Dos territorios tan distintos que finalmente no lo son: «No es un libro ilustrado. Tampoco es un catálogo de arte. El texto y la pintura dialogan…», escribe ella en un bellísimo epílogo que habla del descubrimiento de un escritor del que todo lo desconocía hasta hacía casi nada. Dos territorios que se juntan para contarnos la historia de una familia llena de secretos en la voz de un hombre adulto que recuerda un episodio de su infancia. Las manos de Rafael Chirbes y Paula Bonet dibujando, cada cual a su manera que no son al final tan diferentes, los itinerarios de una memoria que imagina lo que a lo mejor no sucedió o si lo hizo fue a escondidas, que es esa manera que tienen los adultos de contarse a sí mismos en un relato lleno de engañifas. La guerra siempre presente, lejos o cerca de lo que cuenta Chirbes en sus novelas. Pero siempre presente: «Un paisaje de posguerra, una historia de clases», escribe la mujer. Y sobre todo, cuando habla de su propio trabajo: «La fuerza de las luces de una pintura reside en el trabajo de las zonas oscuras». Diría yo que esas zonas oscuras son también lo más importante -a lo mejor lo único importante- en toda escritura decente.
En la Universidad de Alcalá de Henares escuché a Jacobo Llamas, profesor de la Universidad de León, la lectura de un texto suyo sobre El año que nevó en Valencia. Las atinadas referencias a Los muertos, el relato de Joyce llevado al cine por John Huston: «Chirbes fue muy dado a recuperar e introducir circunstancias y vivencias propias en diferentes novelas y personajes». Si ustedes leen o releen el texto de Joyce, seguro que estarán de acuerdo con esas semejanzas. La escritura -toda escritura- viene de otras anteriores. Lo mismo que algunas vidas no serían nada si no fuera porque hubo otras vidas que les fueron dejando huellas indias -señales de humo- en el camino.
«Sé que me gustaba mucho estar así, quieto, triste y solo…»: piensa eso el niño de El año que nevó en Valencia. Así Chirbes en la casa del monte lejos de un mar tomado por tiburones. En la mesa, montones de papeles en blanco llenos de vida. A la izquierda, según entrabas, la caja con los boleros de Toña la Negra y una vieja casete mexicana en mi memoria.
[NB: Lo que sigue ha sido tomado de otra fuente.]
(* ===== verification/K8s.v ===== *)
(** * K8s: status conditions and finalizers

    Models [internal/k8s] (conditions.go, finalizers.go) and
    [internal/util/k8s/conditions.go].  Both packages keep the conditions of a
    resource as a list; the VirtualMachine controller uses the first, the
    VMMigration controller the second.  The finalizer helpers go through
    [controllerutil], which is a parameter. *)
From S2P Require Import Prelude Contracts.
From stdpp Require Import base gmap strings list.
From Stdlib Require Import ZArith Lia.

Inductive ConditionStatus := ConditionTrue | ConditionFalse | ConditionUnknown.

#[export] Instance ConditionStatus_eq_dec : EqDecision ConditionStatus.
Proof. solve_decision. Defined.

(** [metav1.Condition]. *)
Record Condition := mkCondition {
  Type_ : string;
  Status : ConditionStatus;
  Reason : string;
  Message : string;
  LastTransitionTime : time;
  ObservedGeneration : Z
}.
#[export] Instance Condition_eta : Eta Condition := fun c =>
  mkCondition (Type_ c) (Status c) (Reason c) (Message c) (LastTransitionTime c)
    (ObservedGeneration c).

(** ** Lookup, shared by both packages *)
Definition GetCondition (conds : list Condition) (t : string) : option Condition :=
  List.find (fun c => bool_decide (Type_ c = t)) conds.

Definition has_status (conds : list Condition) (t : string) (s : ConditionStatus) : bool :=
  match GetCondition conds t with
  | Some c => bool_decide (Status c = s)
  | None => false
  end.

Definition IsConditionTrue (conds : list Condition) (t : string) : bool :=
  has_status conds t ConditionTrue.
Definition IsConditionFalse (conds : list Condition) (t : string) : bool :=
  has_status conds t ConditionFalse.
Definition IsConditionUnknown (conds : list Condition) (t : string) : bool :=
  has_status conds t ConditionUnknown.

(** Condition types and reasons of [internal/k8s/conditions.go]. *)
Definition ConditionReady : string := "Ready".
Definition ConditionProvisioning : string := "Provisioning".
Definition ConditionReconfiguring : string := "Reconfiguring".
Definition ConditionError : string := "Error".
Definition ConditionHealthy : string := "Healthy".
Definition ReasonReconcileSuccess : string := "ReconcileSuccess".
Definition ReasonProviderError : string := "ProviderError".
Definition ReasonCreating : string := "Creating".
Definition ReasonUpdating : string := "Updating".
Definition ReasonWaitingForDependencies : string := "WaitingForDependencies".
Definition ReasonTaskInProgress : string := "TaskInProgress".

(** At most one condition per type: what a list of conditions is meant to be. *)
Definition conditions_wf (conds : list Condition) : Prop := NoDup (Type_ <$> conds).

(** ** [internal/k8s.SetCondition]

    [now] is the clock when the new condition is built, [now'] the clock when a
    changed condition is stamped again. *)
Fixpoint SetCondition (now now' : time) (conds : list Condition)
    (t : string) (s : ConditionStatus) (reason msg : string) : list Condition :=
  match conds with
  | [] => [mkCondition t s reason msg now 0]
  | existing :: rest =>
      if bool_decide (Type_ existing = t) then
        (if negb (bool_decide (Status existing = s)) || negb (bool_decide (Reason existing = reason))
         then mkCondition t s reason msg now' 0
         else mkCondition t s reason msg (LastTransitionTime existing) 0) :: rest
      else existing :: SetCondition now now' rest t s reason msg
  end.

(** [internal/util/k8s.SetCondition]: a condition is rewritten only when its
    status, reason or message changes, and counts its changes in
    [ObservedGeneration]. *)
Fixpoint util_SetCondition (now : time) (conds : list Condition)
    (t : string) (s : ConditionStatus) (reason msg : string) : list Condition :=
  match conds with
  | [] => [mkCondition t s reason msg now 1]
  | c :: rest =>
      if bool_decide (Type_ c = t) then
        (if negb (bool_decide (Status c = s)) || negb (bool_decide (Reason c = reason))
            || negb (bool_decide (Message c = msg))
         then mkCondition (Type_ c) s reason msg now (ObservedGeneration c + 1)
         else c) :: rest
      else c :: util_SetCondition now rest t s reason msg
  end.

(** [internal/util/k8s.RemoveCondition]. *)
Fixpoint util_RemoveCondition (conds : list Condition) (t : string) : list Condition :=
  match conds with
  | [] => []
  | c :: rest => if bool_decide (Type_ c = t) then rest else c :: util_RemoveCondition rest t
  end.

(** ** Lemmas *)
Lemma GetCondition_cons c conds t :
  GetCondition (c :: conds) t =
    if bool_decide (Type_ c = t) then Some c else GetCondition conds t.
Proof. reflexivity. Qed.

Lemma GetCondition_Some conds t c :
  GetCondition conds t = Some c -> c ∈ conds /\ Type_ c = t.
Proof.
  induction conds as [|c' conds IH]; [done|]. rewrite GetCondition_cons.
  case_bool_decide as Hc.
  - intros [= <-]. split; [left|done].
  - intros H. destruct (IH H). split; [by right|done].
Qed.

Lemma GetCondition_None conds t :
  GetCondition conds t = None <-> t ∉ Type_ <$> conds.
Proof.
  induction conds as [|c conds IH]; [cbn; split; [intros _; apply not_elem_of_nil|done]|].
  rewrite GetCondition_cons, fmap_cons, not_elem_of_cons.
  case_bool_decide; intuition congruence.
Qed.

Section SetConditionLemmas.
Context (now now' : time) (t : string) (s : ConditionStatus) (reason msg : string).

(** The written condition, as a function of the one already there. *)
Definition written (old : option Condition) : Condition :=
  match old with
  | None => mkCondition t s reason msg now 0
  | Some c =>
      mkCondition t s reason msg
        (if negb (bool_decide (Status c = s)) || negb (bool_decide (Reason c = reason))
         then now' else LastTransitionTime c) 0
  end.

Lemma GetCondition_SetCondition conds :
  GetCondition (SetCondition now now' conds t s reason msg) t =
    Some (written (GetCondition conds t)).
Proof.
  induction conds as [|c conds IH]; cbn [SetCondition].
  - rewrite GetCondition_cons; cbn. by rewrite bool_decide_eq_true_2.
  - rewrite GetCondition_cons. case_bool_decide as Hc.
    + rewrite GetCondition_cons.
      destruct (_ || _) eqn:Hch; cbn [Type_]; rewrite bool_decide_eq_true_2 by done;
        cbn [written]; by rewrite Hch.
    + rewrite GetCondition_cons. by rewrite bool_decide_eq_false_2.
Qed.

Lemma GetCondition_SetCondition_ne conds t' :
  t' <> t -> GetCondition (SetCondition now now' conds t s reason msg) t' = GetCondition conds t'.
Proof.
  intros Hne. induction conds as [|c conds IH]; cbn [SetCondition].
  - rewrite GetCondition_cons; cbn. by rewrite bool_decide_eq_false_2.
  - rewrite GetCondition_cons. case_bool_decide as Hc.
    + rewrite GetCondition_cons.
      rewrite (bool_decide_eq_false_2 (Type_ c = t')) by congruence.
      destruct (_ || _); cbn [Type_]; by rewrite bool_decide_eq_false_2 by congruence.
    + rewrite GetCondition_cons. by rewrite IH.
Qed.

Lemma SetCondition_types conds :
  Type_ <$> SetCondition now now' conds t s reason msg =
    if bool_decide (t ∈ Type_ <$> conds) then Type_ <$> conds else (Type_ <$> conds) ++ [t].
Proof.
  induction conds as [|c conds IH]; cbn [SetCondition].
  - rewrite bool_decide_eq_false_2; [done|apply not_elem_of_nil].
  - destruct (bool_decide_reflect (Type_ c = t)) as [Hc|Hc].
    + rewrite !fmap_cons, (bool_decide_eq_true_2 (t ∈ _)) by (rewrite Hc; left).
      destruct (_ || _); cbn; by rewrite Hc.
    + rewrite !fmap_cons, IH.
      destruct (decide (t ∈ Type_ <$> conds)).
      * rewrite !bool_decide_eq_true_2; [done|by right|done].
      * rewrite !bool_decide_eq_false_2; [done| |done].
        rewrite not_elem_of_cons. by split; [intros ->|].
Qed.

Lemma SetCondition_wf conds :
  conditions_wf conds -> conditions_wf (SetCondition now now' conds t s reason msg).
Proof.
  unfold conditions_wf. rewrite SetCondition_types. intros H.
  case_bool_decide as Hin; [done|].
  apply NoDup_app. split; [done|]. split; [|apply NoDup_singleton].
  intros x Hx ->%list_elem_of_singleton. done.
Qed.

Lemma SetCondition_status conds s' :
  has_status (SetCondition now now' conds t s reason msg) t s' = bool_decide (s = s').
Proof.
  unfold has_status. rewrite GetCondition_SetCondition.
  by destruct (GetCondition conds t).
Qed.
End SetConditionLemmas.

Lemma SetCondition_not_true now now' conds t s reason msg :
  s <> ConditionTrue ->
  IsConditionTrue (SetCondition now now' conds t s reason msg) t = false.
Proof.
  intros Hs. unfold IsConditionTrue. rewrite SetCondition_status. by apply bool_decide_eq_false.
Qed.

Lemma SetCondition_true now now' conds t reason msg :
  IsConditionTrue (SetCondition now now' conds t ConditionTrue reason msg) t = true.
Proof. unfold IsConditionTrue. by rewrite SetCondition_status. Qed.

Lemma has_status_SetCondition_ne now now' conds t s reason msg t' s' :
  t' <> t ->
  has_status (SetCondition now now' conds t s reason msg) t' s' = has_status conds t' s'.
Proof. intros Ht. unfold has_status. by rewrite GetCondition_SetCondition_ne. Qed.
Ahora todo ha cambiado en la casa, hoy sede de la Fundación que lleva el nombre del escritor. Los libros ocupan todo el espacio. Bien alineados en las estanterías o en pulcras vitrinas como en los museos. Y junto a esos papeles, otros con los colores del deslumbramiento y la fascinación que Paula Bonet pintó un día para dejar bien claro -aunque siempre pensamos lo contrario- que los encuentros felices también tienen literatura. Y de la buena, además. Y de la buena.